▸ **EXTRACTED MATERIAL**:
==============================

(** ** Each line is a document *)
Abbreviation member_ok := (λ kv : string * json, forallb plain (chars kv.1) = true ∧ well_formed kv.2 = true).
Lemma jraw_plain s : forallb plain (chars s) = true → well_formed (jraw s) = true.
Proof. done. Qed.
Lemma size_well_formed {A} `{Countable A} (s : gset A) : well_formed (size_json s) = true.
Proof. apply jint_well_formed. Qed.
Lemma jsize_well_formed {A} (l : list A) : well_formed (jsize l) = true.
Proof. apply jint_well_formed. Qed.
Lemma count_if_well_formed {A} (p : A → bool) l : well_formed (count_if p l) = true.
Proof. apply jint_well_formed. Qed.
Lemma kind_counts_well_formed counts : well_formed (bpf_kind_counts_json counts) = true.
Proof.
  unfold bpf_kind_counts_json. apply object_well_formed.
  assert (Hk : forallb (λ s, forallb plain (chars s)) kind_names = true) by reflexivity.
  revert Hk. generalize kind_names (drop 1 counts). intros names.
  induction names as [|name names IH]; intros l Hk; [constructor|]. destruct l as [|n l]; [constructor|].
  cbn in Hk. apply andb_true_iff in Hk as [Hn Hk]. constructor; [|by apply IH]. split; [done|apply jint_well_formed].
Qed.
Lemma actions_well_formed actions :
  forallb disfinite (actions ≫= action_doubles) = true → well_formed (actions_json actions) = true.
Proof.
  intros H. apply mapped_array_well_formed. intros a Ha.
  assert (Hf : forallb disfinite (action_doubles a) = true).
  { rewrite forallb_forall in *. intros d Hd. apply H, list_elem_of_In, list_elem_of_bind. exists a.
    split; [by apply list_elem_of_In|done]. }
  unfold action_doubles in Hf. cbn [forallb] in Hf. rewrite !andb_true_iff in Hf. destruct Hf as (?&?&?&_). document.
Qed.
Lemma domain_actions_well_formed actions : well_formed (domain_actions_json actions) = true.
Proof. apply mapped_array_well_formed. intros a _. apply domain_action_well_formed. Qed.
#[local] Hint Resolve jraw_plain size_well_formed jsize_well_formed count_if_well_formed kind_counts_well_formed
  actions_well_formed domain_actions_well_formed : documents.
Ltac fields := members; first [reflexivity | solve [eauto with documents] | idtac].

Lemma restore_fields_ok r : Forall member_ok (restore_fields r).
Proof. fields. Qed.
Lemma restore_all_fields_ok r : Forall member_ok (restore_all_fields r).
Proof. fields. Qed.
Lemma kind_fields_ok h : Forall member_ok (kind_fields h).
Proof. fields. Qed.
Lemma reader_fields_ok r : Forall member_ok (reader_fields r).
Proof. fields. Qed.
Lemma threshold_fields_ok o : forallb disfinite (threshold_doubles o) = true → well_formed (JObj (threshold_fields o)) = true.
Proof.
  unfold threshold_doubles. cbn [forallb]. rewrite !andb_true_iff. intros (?&?&?&?&?&?&?&?&_). apply object_well_formed. fields.
Qed.
Lemma phase_name_plain ph : forallb plain (chars (incremental_phase_name ph)) = true.
Proof. by destruct ph. Qed.
#[local] Hint Resolve threshold_fields_ok phase_name_plain : documents.

(** The fields of a document. *)
Lemma document_fields now type fields : well_formed (log_document now type fields) = true → Forall member_ok fields.
Proof.
  intros H. unfold log_document in H. cbn [well_formed forallb] in H.
  apply andb_true_iff in H as [_ H]. apply andb_true_iff in H as [_ H].
  apply Forall_forall. intros kv Hkv. rewrite forallb_forall in H. by apply andb_true_iff, H, list_elem_of_In.
Qed.
Lemma effective_mode_plain m : forallb plain (chars (effective_mode m)) = true.
Proof. by destruct m. Qed.
#[local] Hint Resolve effective_mode_plain : documents.
Lemma bind_finite {A} (f : A → list double) l a :
  forallb disfinite (l ≫= f) = true → a ∈ l → Forall (λ d, disfinite d = true) (f a).
Proof.
  rewrite forallb_forall, Forall_forall. intros H Ha d Hd. apply H, list_elem_of_In, list_elem_of_bind. eauto.
Qed.
Lemma proposal_printable p :
  forallb disfinite (proposal_doubles p) = true →
  forallb (λ s, forallb plain (chars s)) (nd_node_decision <$> np_domains p) = true → printable_proposal p.
Proof.
  unfold proposal_doubles. rewrite !forallb_app, !andb_true_iff. intros (Hf & Hp & Hd) Hn. split; intros m Hm.
  - by apply (bind_finite family_doubles (np_families p)).
  - by apply (bind_finite pair_doubles (np_family_pairs p)).
  - by apply (bind_finite domain_doubles (np_domains p)).
  - rewrite forallb_forall in Hn. apply Hn, list_elem_of_In, list_elem_of_fmap. eauto.
Qed.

==============================

▸ **EXERCISE PROMPT**: Set down, exactly and without anything extra, every line from the one that contains "forallb disfinite (proposal_doubles" through the final line of the material.

▸ **SOLUTION BELOW**:
  forallb disfinite (proposal_doubles p) = true →
  forallb (λ s, forallb plain (chars s)) (nd_node_decision <$> np_domains p) = true → printable_proposal p.
Proof.
  unfold proposal_doubles. rewrite !forallb_app, !andb_true_iff. intros (Hf & Hp & Hd) Hn. split; intros m Hm.
  - by apply (bind_finite family_doubles (np_families p)).
  - by apply (bind_finite pair_doubles (np_family_pairs p)).
  - by apply (bind_finite domain_doubles (np_domains p)).
  - rewrite forallb_forall in Hn. apply Hn, list_elem_of_In, list_elem_of_fmap. eauto.
Qed.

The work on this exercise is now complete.